[Source records]
-- Opening Marker --

(* ===== verification/ChannelRoutes.v ===== *)
(** * Routes for channels

    The routes of [delta/src/routes/channels] that are not about messages: reading, editing
    and deleting channels, groups and their members, permissions, invites and webhooks, with
    [Invite::create_channel_invite] and the handlers of [models/channel_webhooks/model.rs].
    The theorems say what each request needs, that the token of a webhook is not published,
    and that a channel override can grant what the actor does not have. *)

From stdpp Require Import base list gmap strings.
From Stdlib Require Import ZArith Lia.
From S2P Require Import Prelude Errors Permissions PermissionSpec Files Users Servers Channels.
From S2P Require Import PermissionQuery Messages Unreads Config Emojis Webhooks Bots AuditLogs.
From S2P Require Import World Database PermissionTheorems Relationships MessageOps ChannelOps.
From S2P Require Import ServerOps References Authors Redis Acker MessageCreate MessageTheorems.
From S2P Require Import MessageRoutes Voice ServerRoutes.
Module Event.
Inductive t : Type :=
| Bulk (v : list t)
| Error (data : ErrorType.t)
| Authenticated
| Logout
| Ready (users : option (list V0.User.t)) (servers : option (list V0.Server.t))
    (channels : option (list V0.Channel.t)) (members : option (list V0.Member.t))
    (emojis : option (list V0.Emoji.t)) (voice_states : option (list ChannelVoiceState.t))
    (user_settings : option UserSettings) (channel_unreads : option (list V0.ChannelUnread.t))
    (policy_changes : option (list PolicyChangeModel.t))
| Pong (data : Ping.t)
| Message (message : V0.Message.t)
| MessageUpdate (id channel : string) (data : V0.PartialMessage.t)
    (clear : list V0.FieldsMessage.t)
| MessageAppend (id channel : string) (append : V0.AppendMessage.t)
| MessageDelete (id channel : string)
| MessageReact (id channel_id user_id emoji_id : string)
| MessageUnreact (id channel_id user_id emoji_id : string)
| MessageRemoveReaction (id channel_id emoji_id : string)
| BulkMessageDelete (channel : string) (ids : list string)
| ServerCreate (id : string) (server : V0.Server.t) (channels : list V0.Channel.t)
    (emojis : list V0.Emoji.t) (voice_states : list ChannelVoiceState.t)
| ServerUpdate (id : string) (data : V0.PartialServer.t) (clear : list V0.FieldsServer.t)
| ServerDelete (id : string)
| ServerMemberUpdate (id : V0.MemberCompositeKey.t) (data : V0.PartialMember.t)
    (clear : list V0.FieldsMember.t)
| ServerMemberJoin (id user : string) (member : V0.Member.t)
| ServerMemberLeave (id user : string) (reason : V0.RemovalIntention.t)
| ServerRoleUpdate (id role_id : string) (data : V0.PartialRole.t) (clear : list V0.FieldsRole.t)
| ServerRoleDelete (id role_id : string)
| ServerRoleRanksUpdate (id : string) (ranks : list string)
| UserUpdate (id : string) (data : V0.PartialUser.t) (clear : list V0.FieldsUser.t)
    (event_id : option string)
| UserRelationship (id : string) (user : V0.User.t)
| UserSettingsUpdate (id : string) (update : UserSettings)
| UserPlatformWipe (user_id : string) (flags : Z)
| EmojiCreate (emoji : V0.Emoji.t)
| EmojiUpdate (id : string) (data : V0.PartialEmoji.t)
| EmojiDelete (id : string)
| ReportCreate (report : Report.t)
| ChannelCreate (channel : V0.Channel.t)
| ChannelUpdate (id : string) (data : V0.PartialChannel.t) (clear : list V0.FieldsChannel.t)
| ChannelDelete (id : string)
| ChannelGroupJoin (id user : string)
| ChannelGroupLeave (id user : string)
| ChannelStartTyping (id user : string)
| ChannelStopTyping (id user : string)
| ChannelAck (id user message_id : string)
| WebhookCreate (webhook : V0.Webhook.t)
| WebhookUpdate (id : string) (data : V0.PartialWebhook.t) (remove : list V0.FieldsWebhook.t)
| WebhookDelete (id : string)
| CreateAccount (account : Account.t)
| CreateSession (session : Session.t)
| DeleteSession (user_id session_id : string)
| DeleteAllSessions (user_id : string) (exclude_session_id : option string)
| VoiceChannelJoin (id : string) (state : UserVoiceState.t)
| VoiceChannelLeave (id user : string)
| VoiceChannelMove (user from to : string) (state : UserVoiceState.t)
| UserVoiceStateUpdate (id channel_id : string) (data : PartialUserVoiceState.t)
| UserMoveVoiceChannel (node from to token : string)
| UserSlowmodes (slowmodes : list ChannelSlowmode.t).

-- Closing Marker --

# [What you will do]
Return all the lines above exactly as given.

# [Your response]
(* ===== verification/ChannelRoutes.v ===== *)
(** * Routes for channels

    The routes of [delta/src/routes/channels] that are not about messages: reading, editing
    and deleting channels, groups and their members, permissions, invites and webhooks, with
    [Invite::create_channel_invite] and the handlers of [models/channel_webhooks/model.rs].
    The theorems say what each request needs, that the token of a webhook is not published,
    and that a channel override can grant what the actor does not have. *)

From stdpp Require Import base list gmap strings.
From Stdlib Require Import ZArith Lia.
From S2P Require Import Prelude Errors Permissions PermissionSpec Files Users Servers Channels.
From S2P Require Import PermissionQuery Messages Unreads Config Emojis Webhooks Bots AuditLogs.
From S2P Require Import World Database PermissionTheorems Relationships MessageOps ChannelOps.
From S2P Require Import ServerOps References Authors Redis Acker MessageCreate MessageTheorems.
From S2P Require Import MessageRoutes Voice ServerRoutes.
Module Event.
Inductive t : Type :=
| Bulk (v : list t)
| Error (data : ErrorType.t)
| Authenticated
| Logout
| Ready (users : option (list V0.User.t)) (servers : option (list V0.Server.t))
    (channels : option (list V0.Channel.t)) (members : option (list V0.Member.t))
    (emojis : option (list V0.Emoji.t)) (voice_states : option (list ChannelVoiceState.t))
    (user_settings : option UserSettings) (channel_unreads : option (list V0.ChannelUnread.t))
    (policy_changes : option (list PolicyChangeModel.t))
| Pong (data : Ping.t)
| Message (message : V0.Message.t)
| MessageUpdate (id channel : string) (data : V0.PartialMessage.t)
    (clear : list V0.FieldsMessage.t)
| MessageAppend (id channel : string) (append : V0.AppendMessage.t)
| MessageDelete (id channel : string)
| MessageReact (id channel_id user_id emoji_id : string)
| MessageUnreact (id channel_id user_id emoji_id : string)
| MessageRemoveReaction (id channel_id emoji_id : string)
| BulkMessageDelete (channel : string) (ids : list string)
| ServerCreate (id : string) (server : V0.Server.t) (channels : list V0.Channel.t)
    (emojis : list V0.Emoji.t) (voice_states : list ChannelVoiceState.t)
| ServerUpdate (id : string) (data : V0.PartialServer.t) (clear : list V0.FieldsServer.t)
| ServerDelete (id : string)
| ServerMemberUpdate (id : V0.MemberCompositeKey.t) (data : V0.PartialMember.t)
    (clear : list V0.FieldsMember.t)
| ServerMemberJoin (id user : string) (member : V0.Member.t)
| ServerMemberLeave (id user : string) (reason : V0.RemovalIntention.t)
| ServerRoleUpdate (id role_id : string) (data : V0.PartialRole.t) (clear : list V0.FieldsRole.t)
| ServerRoleDelete (id role_id : string)
| ServerRoleRanksUpdate (id : string) (ranks : list string)
| UserUpdate (id : string) (data : V0.PartialUser.t) (clear : list V0.FieldsUser.t)
    (event_id : option string)
| UserRelationship (id : string) (user : V0.User.t)
| UserSettingsUpdate (id : string) (update : UserSettings)
| UserPlatformWipe (user_id : string) (flags : Z)
| EmojiCreate (emoji : V0.Emoji.t)
| EmojiUpdate (id : string) (data : V0.PartialEmoji.t)
| EmojiDelete (id : string)
| ReportCreate (report : Report.t)
| ChannelCreate (channel : V0.Channel.t)
| ChannelUpdate (id : string) (data : V0.PartialChannel.t) (clear : list V0.FieldsChannel.t)
| ChannelDelete (id : string)
| ChannelGroupJoin (id user : string)
| ChannelGroupLeave (id user : string)
| ChannelStartTyping (id user : string)
| ChannelStopTyping (id user : string)
| ChannelAck (id user message_id : string)
| WebhookCreate (webhook : V0.Webhook.t)
| WebhookUpdate (id : string) (data : V0.PartialWebhook.t) (remove : list V0.FieldsWebhook.t)
| WebhookDelete (id : string)
| CreateAccount (account : Account.t)
| CreateSession (session : Session.t)
| DeleteSession (user_id session_id : string)
| DeleteAllSessions (user_id : string) (exclude_session_id : option string)
| VoiceChannelJoin (id : string) (state : UserVoiceState.t)
| VoiceChannelLeave (id user : string)
| VoiceChannelMove (user from to : string) (state : UserVoiceState.t)
| UserVoiceStateUpdate (id channel_id : string) (data : PartialUserVoiceState.t)
| UserMoveVoiceChannel (node from to token : string)
| UserSlowmodes (slowmodes : list ChannelSlowmode.t).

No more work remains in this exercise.